Set down exactly the lines below between the line holding "format to the" and the line holding "Definition cls := char -> bool.", inclusive; no other line belongs in the answer.

-- Records to process follows --

Definition fromordinal (n : Z) : outcome date :=
  let '(y, m, d) := _ord2ymd n in date_new y m d.

(** [self + timedelta(days=days)]. *)
Definition date_add (self : date) (days : Z) : outcome date :=
  let o := (toordinal self + days)%Z in
  if (0 <? o)%Z && (o <=? _MAXORDINAL)%Z then fromordinal o
  else Raise (OverflowError (lit "date value out of range")).

(** Dates compare as the triples (year, month, day). *)
Definition date_cmp (x y : date) : comparison :=
  match (year x ?= year y)%Z with
  | Eq => match (month x ?= month y)%Z with
          | Eq => (day x ?= day y)%Z
          | c => c
          end
  | c => c
  end.

Definition date_lt (x y : date) : bool :=
  match date_cmp x y with Lt => true | _ => false end.

Definition date_le (x y : date) : bool :=
  match date_cmp x y with Gt => false | _ => true end.

(** Monday is 0 and Sunday is 6. *)
Definition weekday (self : date) : Z := ((toordinal self + 6) mod 7)%Z.

(** [strftime("%A")]: the full weekday name (C locale). *)
Definition day_names : list string :=
  ["Monday"; "Tuesday"; "Wednesday"; "Thursday"; "Friday"; "Saturday";
   "Sunday"]%string.

Definition strftime_A (self : date) : str :=
  lit (nth (Z.to_nat (weekday self)) day_names ""%string).

(** [strftime("%d.%m.%Y")].  CPython before 3.13 hands the format to the
    [strftime] of the C library, and the GNU C library writes [%d] and [%m]
    on two digits, zero padded, and [%Y] as the plain decimal number of the
    year, without padding: the year 999 is written [999], not [0999]. *)
Definition dot : char := 46%N.

Definition strftime_dmY (self : date) : str :=
  zero_padded 2 (day self) ++ [dot] ++ zero_padded 2 (month self)
  ++ [dot] ++ repr_int (year self).

(** The DD.MM.YYYY form of a date as the specification words it and as the
    comment and the message of [Birthday] name it: the day and the month on
    two digits and the year on four, all zero padded.  It is what the
    theorems compare [strftime_dmY] with. *)
Definition canonical_dmY (dt : date) : str :=
  zero_padded 2 (day dt) ++ [dot] ++ zero_padded 2 (month dt)
  ++ [dot] ++ zero_padded 4 (year dt).

(** ** [datetime.strptime(value, "%d.%m.%Y")]

    The library turns the format into the regular expression
    [(?P<d>3[0-1]|[1-2]\d|0[1-9]|[1-9]| [1-9])\.(?P<m>1[0-2]|0[1-9]|[1-9])\.(?P<Y>\d\d\d\d)],
    matches it at the start of the text with the usual backtracking
    priorities, refuses text left over after the match, converts the three
    groups with [int] and builds the date.  An alternative of a group is a
    sequence of character classes. *)

Definition cls := char -> bool.

Definition one (c : string) : cls := fun x => str_eqb [x] (lit c).
Definition between (lo hi : string) : cls :=
  fun x =>
    match lit lo, lit hi with
    | [l], [h] => N.leb l x && N.leb x h
    | _, _ => false
    end.

Definition re_d : list (list cls) :=
  [ [one "3"; between "0" "1"];
    [between "1" "2"; char_isdecimal];
    [one "0"; between "1" "9"];
    [between "1" "9"];
    [one " "; between "1" "9"] ].

Definition re_m : list (list cls) :=
  [ [one "1"; between "0" "2"];
    [one "0"; between "1" "9"];
    [between "1" "9"] ].

Definition re_Y : list (list cls) :=
  [ [char_isdecimal; char_isdecimal; char_isdecimal; char_isdecimal] ].

(** Matching one alternative at the start of [s]: the matched text and the
    rest. *)
Fixpoint match_seq (p : list cls) (s : str) : option (str * str) :=
  match p, s with
  | [], _ => Some ([], s)
  | k :: p', c :: s' =>
      if k c then
        match match_seq p' s' with
        | Some (m, rest) => Some (c :: m, rest)
        | None => None
        end
      else None
  | _ :: _, [] => None
  end.

(** All the ways a group matches at the start of [s], in the order the
    backtracking matcher tries them. *)
Definition match_group (alts : list (list cls)) (s : str) : list (str * str) :=
  flat_map (fun p => match match_seq p s with
                     | Some x => [x]
                     | None => []
                     end) alts.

-- Records to process concluded --

Response:
(** [strftime("%d.%m.%Y")].  CPython before 3.13 hands the format to the
    [strftime] of the C library, and the GNU C library writes [%d] and [%m]
    on two digits, zero padded, and [%Y] as the plain decimal number of the
    year, without padding: the year 999 is written [999], not [0999]. *)
Definition dot : char := 46%N.

Definition strftime_dmY (self : date) : str :=
  zero_padded 2 (day self) ++ [dot] ++ zero_padded 2 (month self)
  ++ [dot] ++ repr_int (year self).

(** The DD.MM.YYYY form of a date as the specification words it and as the
    comment and the message of [Birthday] name it: the day and the month on
    two digits and the year on four, all zero padded.  It is what the
    theorems compare [strftime_dmY] with. *)
Definition canonical_dmY (dt : date) : str :=
  zero_padded 2 (day dt) ++ [dot] ++ zero_padded 2 (month dt)
  ++ [dot] ++ zero_padded 4 (year dt).

(** ** [datetime.strptime(value, "%d.%m.%Y")]

    The library turns the format into the regular expression
    [(?P<d>3[0-1]|[1-2]\d|0[1-9]|[1-9]| [1-9])\.(?P<m>1[0-2]|0[1-9]|[1-9])\.(?P<Y>\d\d\d\d)],
    matches it at the start of the text with the usual backtracking
    priorities, refuses text left over after the match, converts the three
    groups with [int] and builds the date.  An alternative of a group is a
    sequence of character classes. *)

Definition cls := char -> bool.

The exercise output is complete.